Le motivazioni della sentenza
La sentenza era prevedibile, ma la motivazione ha sorpreso. Secondo la Corte d'appello dell'Aquila, Yaeesh potrebbe essere sottoposto a trattamenti crudeli, disumani o degradanti in Israele, o comunque ad atti che configurano la violazione di uno dei diritti umani della persona. Questa motivazione potrebbe influenzare le future decisioni della magistratura italiana e internazionale.

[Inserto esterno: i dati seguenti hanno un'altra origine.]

(* ===== verification/MonitorRun.v ===== *)
(** * The prototype's monitor at work

    The invariant of the monitor's tables, that every request for which
    [request_ok] holds and the housekeeping of the event loop preserve it and
    never bring the monitor down, and what its answers mean: who is told of a
    connection, where relayed messages go, and whose listeners are kept. *)

From Stdlib Require Import ZArith Lia.
From stdpp Require Import numbers base gmap list relations.
From S2P Require Import Prelude DArray AdjList Metaqueue ProtoMonitor MonitorPorts.
Import Metaqueue ProtoMonitor MonitorPorts.

Module MonitorRun.

(** ** Removing dead processes *)








(** ** The invariant *)

(** A port listens exactly when it has listeners, and these are processes in
    the array. *)
Definition port_ok (pr : DArray.darray_t process_sturc) (v : node * list listener) : Prop :=
  (listening v.1 = true <-> v.2 <> []) /\ Forall (fun l => is_Some (DArray.elem pr (peer_qid l))) v.2.

Definition ports_inv (m : monitor) : Prop :=
  exists Mp, AdjList.models (ports m) Mp /\ all_ports Mp /\ map_Forall (fun _ => port_ok (process m)) Mp.

Abbreviation buffers := (gmap Z (gmap Z (list interprocess_buf_map_t))).

Definition vec (idx : buffers) (a b : Z) : list interprocess_buf_map_t :=
  default [] (idx !! a ≫= fun inner => inner !! b).

Definition other_side (e : interprocess_buf_map_t) : interprocess_buf_map_t := mkBuf (buffer_key e) (1 - loc e).

(** Every connection between threads [a] and [b] is registered for both, with
    opposite sides, and its key belongs to the two. *)
Definition buffers_ok (k2t : gmap Z (Z * Z)) (idx : buffers) : Prop :=
  forall a b e, e ∈ vec idx a b ->
    (loc e = 0 \/ loc e = 1) /\ other_side e ∈ vec idx b a
    /\ (k2t !! buffer_key e = Some (a, b) \/ k2t !! buffer_key e = Some (b, a)).

Record tables_ok (sz : Z) (tm : gmap Z Z) (rk : gmap Z (Z * Z)) (seg : list Z) (next : Z)
    (k2t : gmap Z (Z * Z)) (idx : buffers) : Prop := {
  tables_tid : map_Forall (fun _ q => 0 <= q < sz) tm;
  tables_rdma : map_Forall (fun k qr => (0 <= qr.1 < sz /\ 0 <= qr.2 < sz) /\ k < next /\ (k ∉ seg)) rk;
  tables_seg : NoDup seg /\ Forall (fun k => k < next) seg;
  tables_key : map_Forall (fun k _ => k ∈ seg) k2t;
  tables_buf : buffers_ok k2t idx
}.

Definition tables_inv (m : monitor) : Prop :=
  tables_ok (DArray.size (process m)) (tidmap m) (rdma_key2qid m) (segments m) (next_key m)
    (interprocess_key2tid m) (interprocess_buf_idx m).

(** No remote process is ever removed. *)
Definition remotes_ok (d : DArray.darray_t remote_process_t) : Prop := DArray.wf d /\ DArray.dense d.

Definition mon_inv (m : monitor) : Prop :=
  DArray.wf (process m) /\ remotes_ok (rdma_processes m) /\ ports_inv m /\ tables_inv m.

Implicit Types (pr : DArray.darray_t process_sturc) (m : monitor).

(** *** The abstract port operations keep it *)

Lemma rotated_ok pr P vs w r :
  rotate_to P [] vs = Some (w, r) -> Forall (fun l => is_Some (DArray.elem pr (peer_qid l))) vs ->
  is_Some (DArray.elem pr (peer_qid w)) /\ Forall (fun l => is_Some (DArray.elem pr (peer_qid l))) r.
Proof. intros [_ Hp]%rotate_to_perm H. simpl in Hp. rewrite <- Hp in H. by apply Forall_cons in H. Qed.
Definition res_push_fork_handler (oldkey key0 key1 : Z) : M unit :=
  old ← hash_at oldkey;
  b ← buffer_at old;
  new0 ← newbuffer key0 (loc b);
  new1 ← newbuffer key1 (loc b);
  wr ← gets fds_wr;
  _ ← isolate_all (keys wr) (AdjList.hiter_begin wr) old new0 new1;
  rd ← gets fds_datawithrd;
  wr ← gets fds_wr;
  fork_all (keys rd + keys wr) (AdjList.hiter_begin rd) old new0 new1.

(** The sending queue of a connection, for the sender's own reading. *)
Definition tx_peek (i p : Z) : M (Interprocess.element * (bool * bool)) :=
  '(_, e, sg) ← conn_at i; need (LocklessQueue.peek (Interprocess.t_q (e_tx e)) (Interprocess.w_q (wire_of sg (e_loc e))) p).

Definition tx_pointer (i : Z) : M (Z * Z) :=
  '(_, e, _) ← conn_at i;
  mret (LocklessQueue.pointer (Interprocess.t_q (e_tx e)), LocklessQueue.MASK (Interprocess.t_q (e_tx e))).

Definition set_tx (i : Z) (b : buffer_t) (e : ends) (sg : segment) q m : M unit :=
  let w := wire_of sg (e_loc e) in
  set_conn i b (mkEnds (e_loc e) (Interprocess.mkTx q (Interprocess.t_e (e_tx e))) (e_rx e))
    (set_wire sg (e_loc e) (Interprocess.mkWire m (Interprocess.w_e w) (Interprocess.w_mem w) (Interprocess.w_av w))).

Definition tx_del (i p : Z) : M unit :=
  '(b, e, sg) ← conn_at i;
  '(q, m, _) ← need (LocklessQueue.del Interprocess.SIZE (Interprocess.t_q (e_tx e)) (Interprocess.w_q (wire_of sg (e_loc e))) p);
  set_tx i b e sg q m.

Definition tx_push (i : Z) (ele : Interprocess.element) : M unit :=
  '(b, e, sg) ← conn_at i;
  match LocklessQueue.push (Interprocess.t_q (e_tx e)) (Interprocess.w_q (wire_of sg (e_loc e))) ele with
  | None => spins
  | Some (q, m, _) => set_tx i b e sg q m
  end.

(** The sending buffer: blocks read without being freed, and a block stored. *)
Definition set_blocks (i : Z) (b : buffer_t) (e : ends) (sg : segment) mm av : M unit :=
  let w := wire_of sg (e_loc e) in
  set_conn i b e (set_wire sg (e_loc e) (Interprocess.mkWire (Interprocess.w_q w) (Interprocess.w_e w) mm av)).

Definition tx_read (i blk n : Z) : M (Z * list Z * Z) :=
  '(b, e, sg) ← conn_at i;
  let w := wire_of sg (e_loc e) in
  '(blk, bytes, n, mm, av) ← need (IpBuffer.popdata_nomemrelease (Interprocess.w_mem w) (Interprocess.w_av w) blk n);
  _ ← set_blocks i b e sg mm av;
  mret (blk, bytes, n).

Definition tx_store (i : Z) (bytes : list Z) : M Z :=
  '(b, e, sg) ← conn_at i;
  let w := wire_of sg (e_loc e) in
  '(p, mm, av, _) ← need (IpBuffer.pushdata false (Interprocess.w_mem w) (Interprocess.w_av w) bytes);
  _ ← set_blocks i b e sg mm av;
  mret (IpBuffer.swrap16 p).

(** The start of the old queue, searched backwards from its end. *)
Fixpoint queue_start (fuel : nat) (i p mask : Z) : M Z :=
  match fuel with
  | O => spins
  | S fuel =>
      pk ← tx_peek i (Z.land (u32 (p - 1)) mask);
      if (pk.2.1 : bool) then queue_start fuel i (u32 (p - 1)) mask else mret p
  end.

(** The blocks of a message, one new message each. *)
Fixpoint move_blocks (fuel : nat) (i j blk receiver_fd : Z) : M unit :=
  match fuel with
  | O => spins
  | S fuel =>
      '(blk, bytes, n) ← tx_read i blk IpBuffer.INTERPROCESS_SLOTS_BLK_SIZE;
      p ← tx_store j bytes;
      _ ← tx_push j (Interprocess.mkElement Interprocess.DATA_TRANSFER (Interprocess.data_fd_rw p receiver_fd));
      if blk =? -1 then mret tt else move_blocks fuel i j blk receiver_fd
  end.

(** Everything the old queue [i] still holds goes to [j]. *)
Fixpoint move_queue (fuel : nat) (i j p receiver_fd : Z) : M unit :=
  match fuel with
  | O => spins
  | S fuel =>
      pk ← tx_peek i p;
      let tmp := pk.1 in
      if negb pk.2.1 then mret tt
      else
        _ ← (if (pk.2.2 : bool) then mret tt
             else
               _ ← match Interprocess.command tmp, Interprocess.body tmp with
                   | Interprocess.DATA_TRANSFER, Interprocess.data_fd_rw blk fd =>
                       if fd =? receiver_fd
                       then move_blocks (S (Z.to_nat IpBuffer.INTERPROCESS_SLOTS_IN_BUFFER)) i j blk receiver_fd
                       else tx_push j tmp
                   | _, _ => tx_push j tmp
                   end;
               tx_del i p);
        '(tail, _) ← tx_pointer i;
        move_queue fuel i j (if p <? tail then tail else u32 (p + 1)) receiver_fd
  end.

Definition relay_isolated (i j receiver_fd : Z) : M unit :=
  '(p, mask) ← tx_pointer i;
  pk ← tx_peek i (Z.land p mask);
  p ← (if (pk.2.1 : bool) then mret p else queue_start (Z.to_nat Interprocess.SIZE) i p mask);
  move_queue (2 * Z.to_nat Interprocess.SIZE) i j p receiver_fd.

(** The element of the list whose queue is [match_id]; the pointer stays. *)
Fixpoint find_queue (fuel : nat) (wr : AdjList.adjlist Z fd_wr_list_t) (it : AdjList.iterator) (match_id : Z)
    : option AdjList.iterator :=
  if AdjList.it_end it then Some it
  else
    match fuel, AdjList.it_get wr it with
    | S fuel, Some x =>
        if wr_buffer x =? match_id then Some it
        else it ← AdjList.it_next_no_move_ptr wr it; find_queue fuel wr it match_id
    | _, _ => None
    end.

Definition recv_takeover_req_handler (shmem receiver_fd myfd : Z) : M unit :=
  match_id ← hash_at shmem;
  wr ← gets fds_wr;
  clk ← need (AdjList.begin wr myfd);
  req ← need (find_queue (AdjList.turns wr) wr clk match_id);
  if AdjList.it_end req then fatal
  else if AdjList.curr_ptr req =? AdjList.curr_ptr clk then mret tt
  else
    c ← need (AdjList.it_get wr clk);
    r ← need (AdjList.it_get wr req);
    _ ← (if Z.land (wr_status c) FD_STATUS_Q_ISOLATED =? 0 then mret tt
         else relay_isolated (wr_buffer c) (wr_buffer r) receiver_fd);
    _ ← set_my_turn (wr_buffer c) myfd false;
    _ ← set_my_turn (wr_buffer r) myfd true;
    modify (fun s => set_wr s (AdjList.set_ptr_to (fds_wr s) myfd req)).

(** A message whose body does not belong to its command is none the monitor
    sends. *)
Definition urgent_message (e : ctl) : M unit :=
  match Metaqueue.command e, Metaqueue.body e with
  | Metaqueue.RES_PUSH_FORK, Metaqueue.push_fork old k0 k1 => res_push_fork_handler old k0 k1
  | Metaqueue.REQ_RELAY_RECV, Metaqueue.req_relay_recv shmem req peer => recv_takeover_req_handler shmem req peer
  | Metaqueue.RES_PUSH_FORK, _ | Metaqueue.REQ_RELAY_RECV, _ => fatal
  | _, _ => mret tt
  end.

Fixpoint urgent_from (l : list (option ctl)) : M unit :=
  match l with
  | [] => modify (fun s => set_urgent s [])
  | None :: l => modify (fun s => set_urgent s l)
  | Some e :: l => _ ← urgent_message e; urgent_from l
  end.

Definition monitor2proc_hook : M unit := l ← gets urgent; urgent_from l.

(** ** Setting up sockets *)

(** A call on a system descriptor goes to the kernel with the real one; other
    descriptors are translated and served here. *)
Inductive via (A : Type) := Kernel (fd : Z) | Lib (a : A).
Arguments Kernel {A}.
Arguments Lib {A}.

Definition hooked {A} (fd : Z) (k : Z -> M A) : M (via A) :=
  t ← fd_type fd;
  r ← real fd;
  if bool_decide (t = FD_TYPE_SYSTEM) then mret (Kernel r) else a ← k r; mret (Lib a).

Definition AF_INET : Z := 2.
Definition SOCK_STREAM : Z := 1.
Definition SOCK_NONBLOCK : Z := 2048.

(** A new key in both tables. *)
Definition add_keys (x : file_struc_rd_t) : M Z :=
  rd ← gets fds_datawithrd;
  '(i, rd) ← need (AdjList.add_key rd x);
  _ ← modify (fun s => set_rd s rd);
  mret i.

Definition add_wr_key : M unit :=
  wr ← gets fds_wr;
  '(_, wr) ← need (AdjList.add_key wr 0);
  modify (fun s => set_wr s wr).

(** [kernel]: the kernel's answer for other sockets; [rdma_ok]: whether the RDMA
    library initialises; [junk]: the contents of the automatic variable. *)
Definition socket (domain type_ kernel : Z) (rdma_ok : bool) (junk : file_struc_rd_t) : M Z :=
  if negb (domain =? AF_INET) || negb (type_ =? SOCK_STREAM) then alloc_fd FD_TYPE_SYSTEM kernel
  else
    ready ← gets is_rdma_initialized;
    _ ← (if ready : bool then mret tt else if rdma_ok then modify (fun s => set_rdma_ready s true) else fatal);
    idx_nfd ← add_keys (mkFile (ftype junk) (peer_fd junk) (mkProp false true false (port (property junk)) false));
    _ ← add_wr_key;
    alloc_fd FD_TYPE_SOCKET idx_nfd.
Definition disable_credit (q : queue) : queue := mkQueue (pointer q) (MASK q) (credits q) (CREDITS_PER_RETURN q) true.

Definition peek_meta (q : queue) (m : shm) (loc : Z) : element_t := decode (load (bytes_arr m) (slot q loc) element_size).

Definition set_meta (q : queue) (m : shm) (loc : Z) (data : element_t) : shm :=
  set_ring m (store (bytes_arr m) (slot q loc) (encode data)).

(** The bytes at the pointer that [peek_data] returns. *)
Definition peek_data (q : queue) (m : shm) (loc n : Z) : list Z := load (bytes_arr m) (slot q loc + element_size) n.

(** [bytes_arr[loc & MASK].flags] *)
Definition get_flags (q : queue) (m : shm) (loc : Z) : Z := byte_at (bytes_arr m) (slot q loc + 2).
Definition set_flags (q : queue) (m : shm) (loc f : Z) : shm := set_ring m (store (bytes_arr m) (slot q loc + 2) [f]).

Definition has (f bit : Z) : bool := negb (Z.land f bit =? 0).

(** [flags &= ~ISVALID], on a byte. *)
Definition invalidate (f : Z) : Z := Z.land f (255 - LOCKLESSQ_BITMAP_ISVALID).

(** The loop of [del]; [None]: the turns are used up. *)
Fixpoint advance (fuel : nat) (q : queue) (m : shm) : option (queue * shm) :=
  let f := get_flags q m (pointer q) in
  if has f LOCKLESSQ_BITMAP_ISVALID && has f LOCKLESSQ_BITMAP_ISDEL then
    match fuel with
    | O => None
    | S fuel =>
        let m := set_flags q m (pointer q) (invalidate f) in
        let n := slots_occupied (size (peek_meta q m (pointer q))) in
        let q := set_credits (set_pointer q (u32 (pointer q + n))) (u32 (credits q + n)) in
        if CREDITS_PER_RETURN q <=? credits q
        then advance fuel (set_credits q (u32 (credits q - CREDITS_PER_RETURN q))) (set_flag m true)
        else advance fuel q m
    end
  else Some (q, m).

(** Each turn clears the valid bit of a slot and sets none. *)
Definition turns : nat := Z.to_nat LOCKLESSQ_SIZE.

Definition del (q : queue) (m : shm) (loc : Z) : option (Z * queue * shm) :=
  let m := set_flags q m loc (Z.lor (get_flags q m loc) LOCKLESSQ_BITMAP_ISDEL) in
  if Z.land loc (MASK q) =? Z.land (pointer q) (MASK q) then
    match advance turns q m with
    | Some (q, m) => Some (pointer q, q, m)
    | None => None
    end
  else Some (pointer q, q, m).

(** The loop goes on while it meets valid slots; [None]: it has not ended. *)
Fixpoint empty_from (fuel : nat) (q : queue) (m : shm) (tail : Z) : option bool :=
  let f := get_flags q m tail in
  if has f LOCKLESSQ_BITMAP_ISVALID then
    if has f LOCKLESSQ_BITMAP_ISDEL then Some false
    else
      match fuel with
      | O => None
      | S fuel => empty_from fuel q m (u32 (tail + slots_occupied (size (peek_meta q m tail))))
      end
  else Some true.
Definition isempty (q : queue) (m : shm) : option bool := empty_from turns q m (pointer q).

Definition getmemsize : Z := element_size * LOCKLESSQ_SIZE + 64.
Definition getalignedmemsize : Z := element_size * LOCKLESSQ_SIZE.

Definition nextptr (q : queue) (m : shm) (ptr : Z) : Z :=
  u32 (ptr + slots_occupied (size (peek_meta q m ptr))) mod MASK q.

(** ** Reading and writing bytes *)

Definition sized (m : list Z) : Prop := length m = Z.to_nat RING.

Lemma RING_pos : 0 < RING. Proof. reflexivity. Qed.

Lemma store_sized m a bs : sized m -> sized (store m a bs).
Proof. revert m a. induction bs as [|b bs IH]; intros m a H; [done|]. apply IH. unfold sized. by rewrite length_insert. Qed.

Lemma mod_pred x : 0 < x mod RING -> (x - 1) mod RING = x mod RING - 1.
Proof. intros H. pose proof RING_pos. pose proof (Z.mod_pos_bound x RING ltac:(done)). rewrite <- Zminus_mod_idemp_l. apply Z.mod_small. lia. Qed.

Lemma mod_pred_0 x : x mod RING = 0 -> (x - 1) mod RING = RING - 1.
Proof. intros H. rewrite <- Zminus_mod_idemp_l, H. reflexivity. Qed.
Definition peek_meta (q : rqueue) (loc : Z) : QueueV2.element_t := QueueV2.peek_meta (base q) (mem q) loc.
Definition set_meta (q : rqueue) (loc : Z) (e : QueueV2.element_t) : rqueue := set_qm q (base q) (QueueV2.set_meta (base q) (mem q) loc e).
Definition nextptr (q : rqueue) (ptr : Z) : Z := QueueV2.nextptr (base q) (mem q) ptr.
Definition peek_data (q : rqueue) (loc n : Z) : list Z := QueueV2.peek_data (base q) (mem q) loc n.
Definition isempty (q : rqueue) : option bool := QueueV2.isempty (base q) (mem q).
Definition is_full (q : rqueue) : bool := QueueV2.is_full (base q).
Definition setpointer (q : rqueue) (p : Z) : rqueue := set_qm q (QueueV2.setpointer (base q) p) (mem q).
Definition disable_credit (q : rqueue) : rqueue := set_qm q (QueueV2.disable_credit (base q)) (mem q).
Definition init_mem (q : rqueue) : rqueue := set_qm q (base q) (QueueV2.init_mem (mem q)).

(** ** Pages

    The pages come from the back of the pool. *)
Fixpoint take_pages (n : nat) (pool : list Z) : list Z * list Z :=
  match n, last pool with
  | S n, Some p => let '(ps, pool) := take_pages n (removelast pool) in (p :: ps, pool)
  | _, _ => ([], pool)
  end.

(** How far the pages from [head] on follow each other. *)
Fixpoint batch_end (fuel : nat) (pages : list Z) (head : nat) : nat :=
  match fuel with
  | O => head
  | S fuel =>
      match pages !! head, pages !! S head with
      | Some a, Some b => if u64 (a + 1) =? b then batch_end fuel pages (S head) else head
      | _, _ => head
      end
  end.
Fixpoint virt2phys_loop (n : nat) (m : mm) (virt_addr : Z) : list Z :=
  match n with O => [] | S n => do_virt2phys m virt_addr :: virt2phys_loop n m (u64 (virt_addr + PAGE_SIZE)) end.

(** [None]: the loop writes behind the array of 16. *)
Definition virt2phys16 (m : mm) (virt_addr npages : Z) : option (list Z) :=
  if npages <=? 16 then Some (virt2phys_loop (Z.to_nat npages) m virt_addr) else None.

(** The result and what is copied to the caller. *)
Definition virt2physv (kmalloc_ok : bool) (m : mm) (virt_addr npages : Z) : Z * list Z :=
  if kmalloc_ok then (0, virt2phys_loop (Z.to_nat npages) m virt_addr) else (-10, []).

(** The result, the old frame and the new tables. *)
Definition do_map_phys (m : mm) (virt_addr new_pfn : Z) : Z * option (Z * mm) :=
  match find_pte virt_addr with
  | inl e => (e, None)
  | inr s => (0, Some (frame PTE_PFN_MASK (pte m s), set_pte m s (with_frame PTE_PFN_MASK (pte m s) new_pfn)))
  end.

Definition map_phys (m : mm) (virt_addr phys_addr : Z) : Z * mm :=
  match do_map_phys m virt_addr phys_addr with
  | (_, Some (old, m)) => (old, flush_tlb m)
  | (e, None) => (e, m)
  end.

Fixpoint map_loop (m : mm) (virt_addr : Z) (pfns : list Z) : Z * list Z * mm :=
  match pfns with
  | [] => (0, [], m)
  | p :: pfns =>
      match do_map_phys m virt_addr p with
      | (_, Some (old, m)) => let '(ret, olds, m) := map_loop m (u64 (virt_addr + PAGE_SIZE)) pfns in (ret, old :: olds, m)
      | (e, None) => (e, [], m)
      end
  end.

(** [Some]: what is copied to [old_phys_addr]. *)
Definition map_physv (kmalloc_ok : bool) (m : mm) (virt_addr : Z) (phys_addr : list Z) : Z * option (list Z) * mm :=
  if kmalloc_ok then
    let '(ret, olds, m) := map_loop m virt_addr phys_addr in
    if ret =? 0 then (0, Some olds, flush_tlb m) else (ret, None, m)
  else (-10, None, m).

Definition socksdirect (echo : Z) : Z := echo.

End calls.

(** [alloc_pages] gives the number of the first frame. *)
Definition sys_alloc_phys (alloc_pages : Z -> option Z) (npages_order : Z) : Z :=
  match alloc_pages npages_order with None => -1 | Some pfn => pfn end.

(** ** The wrappers *)

(** [(unsigned int)(1 << order)]; the shift is defined up to 31. *)
Fixpoint order_from (fuel : nat) (order num_pages : Z) : option Z :=
  match fuel with
  | O => None
  | S fuel => if Z.shiftl 1 order <? num_pages then order_from fuel (order + 1) num_pages else Some order
  end.

(** [None]: a shift that is not defined. *)
Definition alloc_phys (alloc_pages : Z -> option Z) (num_pages : Z) : option Z :=
  order ← order_from 32 0 num_pages;
  Some (if MAX_ORDER <? order then -2 else sys_alloc_phys alloc_pages order).

(** [page_mappings] *)
Abbreviation mappings := (gmap Z Z).

(** The loop from page [i] on; [None]: the [int] [i * PAGE_SIZE] overflows. *)
Fixpoint log_loop (log : mappings) (buf i : Z) (original_pages : list Z) : option mappings :=
  match original_pages with
  | [] => Some log
  | p :: ps =>
      if 2 ^ 31 <=? i * PAGE_SIZE then None
      else
        let addr := u64 (buf + i * PAGE_SIZE) in
        let log := match log !! addr with None => <[addr := p]> log | Some _ => log end in
        log_loop log buf (i + 1) ps
  end.

Definition log_mapping (log : mappings) (buf : Z) (original_pages : list Z) : option mappings := log_loop log buf 0 original_pages.

(** [map_and_return_pages] of [socket_lib.cpp], which does not look at the result
    of [map_physv]: when that fails, [return_pages] has what was in the memory
    from [malloc], [junk]. *)
Definition map_and_return_pages (M : Z) (k : walk) (kmalloc_ok : bool) (junk : list Z) (m : mm) (log : mappings) (buf : Z) (received_pages : list Z)
    : option (list Z * mm * mappings) :=
  let '(_, olds, m) := map_physv M k kmalloc_ok m buf received_pages in
  let return_pages := default junk olds in
  log ← log_mapping log buf return_pages;
  Some (return_pages, m, log).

Le reazioni alla decisione
La decisione ha suscitato reazioni contrastanti. Da un lato, ci sono coloro che accusano Israele di essere uno Stato "torturatore, che viola i diritti umani". Dall'altro, ci sono coloro che vedono in questa sentenza una condanna per Israele. In ogni caso, la questione è diventata un argomento di discussione tra i sostenitori della Palestina e quelli di Israele.
Il futuro di Anan Yaeesh
Nonostante la decisione della Corte d'appello dell'Aquila, Anan Yaeesh rimane in carcere in Italia. Infatti, lunedì scorso è stato emesso un nuovo provvedimento di custodia cautelare in carcere, con l'accusa di attività terroristiche "tese a organizzare attentati suicidari in territorio israelo-palestinese, in particolare in Cisgiordania", come scritto nell'ordinanza del giudice per le indagini preliminari. Il futuro di Yaeesh rimane quindi incerto.